(Collected data)
(** ** One dispatch *)

Definition ledger_kept (a b : option EffectAdmissionContext) : Prop :=
  match a, b with
  | None, None => True
  | Some c, Some c' =>
      ac_approvals c' = ac_approvals c /\ ac_scope c' = ac_scope c
      /\ ac_compensations c' = ac_compensations c /\ ac_shadow c' = ac_shadow c
  | _, _ => False
  end.

Lemma ledger_kept_refl a : ledger_kept a a.
Proof. by destruct a. Qed.

(** What a call that ran had behind it. *)
Record dispatched x (before after : option EffectAdmissionContext) r : Prop := {
  dp_registered : exists env,
    registry_get (tx_registry x) env (tc_name (rn_call r)) = Some (rn_tool r);
  dp_unguarded : exists l l',
    check_guards (tx_guards x) (guarded x (rn_tool r) (rn_call r)) l = (Returns [], l');
  dp_placed :
    match rn_placement r with
    | InProcess => ti_effect_class (rn_tool r) = ClassRead
                   /\ ti_sandbox_requirement (rn_tool r) = SandboxNone
    | Sandboxed => exists b, tx_sandbox x = Some b /\ sb_enforcement b = Full
    end;
  dp_admitted :
    match before with
    | None => rn_permit r = None /\ after = None
    | Some c => exists rq p c',
        ti_effect_request (rn_tool r) (rn_call r) = Some rq /\ rn_permit r = Some p
        /\ admit_effect c rq = (Ok p, c') /\ after = Some c'
    end;
}.

(** The two ways a dispatch ends. *)
Definition settles x (call : option ToolCall) (s s' : Dispatch E) : Prop :=
  ds_ran s' = ds_ran s /\ ledger_kept (ds_admission s) (ds_admission s')
  \/ exists r, ds_ran s' = (ds_ran s ++ [r])%list
       /\ dispatched x (ds_admission s) (ds_admission s') r
       /\ (forall c, call = Some c -> rn_call r = c).

Lemma settles_quiet x call s1 s2 s3 s4 :
  quiet s1 s2 -> settles x call s2 s3 -> quiet s3 s4 -> settles x call s1 s4.
Proof. unfold settles, quiet. intros [-> ->] Hs [-> ->]. exact Hs. Qed.

Lemma quiet_settles x call s s' : quiet s s' -> settles x call s s'.
Proof. intros [Ha Hr]. left. rewrite Ha. split; [done|apply ledger_kept_refl]. Qed.

Lemma place_ok x tool call placement backend :
  place x tool call = Ok (placement, backend) ->
  match placement, backend with
  | InProcess, None => ti_effect_class tool = ClassRead
                       /\ ti_sandbox_requirement tool = SandboxNone
  | Sandboxed, Some b => tx_sandbox x = Some b /\ sb_enforcement b = Full
  | _, _ => False
  end.
Proof.
  unfold place, resolve_placement.
  destruct (ti_effect_class tool), (ti_sandbox_requirement tool), (tx_sandbox x) as [b|]; simpl;
    try discriminate; try (intros [= <- <-]; done).
  all: destruct (sb_enforcement b) eqn:Eb; simpl; try discriminate; by intros [= <- <-].
Qed.

Lemma serve_shadow_kept c rq req v served c' :
  serve_shadow c rq req v = (served, c') -> ledger_kept (Some c) (Some c').
Proof.
  unfold serve_shadow. destruct (ac_shadow c) eqn:Es; [destruct v|];
    intros [= <- <-]; simpl; by rewrite ?Es.
Qed.

Lemma refused_kept c rq v c' : admit_effect c rq = (Err v, c') -> c' = c.
Proof.
  unfold admit_effect. repeat case_match; by intros [= _ <-].
Qed.

Lemma admit_call_cases tool call s v s' :
  admit_call tool call s = (v, s') ->
  ds_live s' = ds_live s /\ ds_ran s' = ds_ran s
  /\ match v with
     | Returns (Cleared permit) =>
         match ds_admission s with
         | None => permit = None /\ ds_admission s' = None
         | Some c => exists rq p c', ti_effect_request tool call = Some rq /\ permit = Some p
             /\ admit_effect c rq = (Ok p, c') /\ ds_admission s' = Some c'
         end
     | _ => ledger_kept (ds_admission s) (ds_admission s')
     end.
Proof.
  unfold admit_call. destruct (ds_admission s) as [c|] eqn:Ea.
  - destruct (ti_effect_request tool call) as [rq|].
    + destruct (admit_effect c rq) as [[p|viol] c'] eqn:Ec.
      * intros [= <- <-]. simpl. eauto 10.
      * pose proof (refused_kept _ _ _ _ Ec) as ->.
        destruct (serve_shadow c rq _ viol) as [served c''] eqn:Es. intros [= <- <-]. simpl.
        split; [done|]. split; [done|]. exact (serve_shadow_kept _ _ _ _ _ _ Es).
    + intros [= <- <-]. rewrite Ea. split; [done|]. split; [done|]. apply (ledger_kept_refl (Some c)).
  - intros [= <- <-]. by rewrite Ea.
Qed.

(** A call that runs: noting it, then code that keeps quiet. *)
Lemma ran_settles x tool call placement permit s s1 s' env l l' :
  registry_get (tx_registry x) env (tc_name call) = Some tool ->
  check_guards (tx_guards x) (guarded x tool call) l = (Returns [], l') ->
  match placement with
  | InProcess => ti_effect_class tool = ClassRead /\ ti_sandbox_requirement tool = SandboxNone
  | Sandboxed => exists b, tx_sandbox x = Some b /\ sb_enforcement b = Full
  end ->
  match ds_admission s with
  | None => permit = None /\ ds_admission s1 = None
  | Some c => exists rq p c', ti_effect_request tool call = Some rq /\ permit = Some p
      /\ admit_effect c rq = (Ok p, c') /\ ds_admission s1 = Some c'
  end ->
  ds_ran s1 = ds_ran s ->
  quiet (mkDispatch (ds_live s1) (ds_admission s1) (ds_ran s1 ++ [mkRan tool call placement permit])) s' ->
  settles x (Some call) s s'.
Proof.
  intros Hg Hd Hp Hv Hr [Ha Hran]. right. exists (mkRan tool call placement permit). simpl in *.
  rewrite Hran, Ha, Hr. split; [done|]. split; [|by intros c [= <-]]. split; simpl; eauto.
Qed.

Lemma sandbox_call_quiet x b tool call permit s out s' :
  sandbox_call x b tool call permit s = (out, s') ->
  exists s1, quiet s s1
    /\ quiet (mkDispatch (ds_live s1) (ds_admission s1) (ds_ran s1 ++ [mkRan tool call Sandboxed permit])) s'.
Proof.
  unfold sandbox_call. intros Hr. destruct (to_vec_total (tc_arguments call)) as [text Ht].
  rewrite Ht in Hr.
  apply bind_cases in Hr as [(st & s1 & Hst & Hr)|(p & Hst & ->)].
  2: { by destruct (tx_evidence x); [|done]; unfold on_live in Hst; destruct (live_now _). }
  exists s1. split.
  { destruct (tx_evidence x); [by apply on_live_quiet in Hst|by injection Hst as <- <-]. }
  apply bind_cases in Hr as [(u & s2 & Hn & Hr)|(p & Hn & ->)]; [|done].
  unfold note_ran, act_modify in Hn. injection Hn as _ <-.
  apply bind_cases in Hr as [(ran & s3 & Hx & Hr)|(p & Hx & ->)]; [|by apply on_live_quiet in Hx].
  apply on_live_quiet in Hx. etrans; [exact Hx|]. clear Hx Ht Hst.
  destruct (tx_evidence x) as [parent|], st as [st|]; by injection Hr as <- <-.
Qed.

# Requirement
Show every line from the entries that includes the word "Prop".

# Answer to this task
Definition ledger_kept (a b : option EffectAdmissionContext) : Prop :=
Record dispatched x (before after : option EffectAdmissionContext) r : Prop := {
Definition settles x (call : option ToolCall) (s s' : Dispatch E) : Prop :=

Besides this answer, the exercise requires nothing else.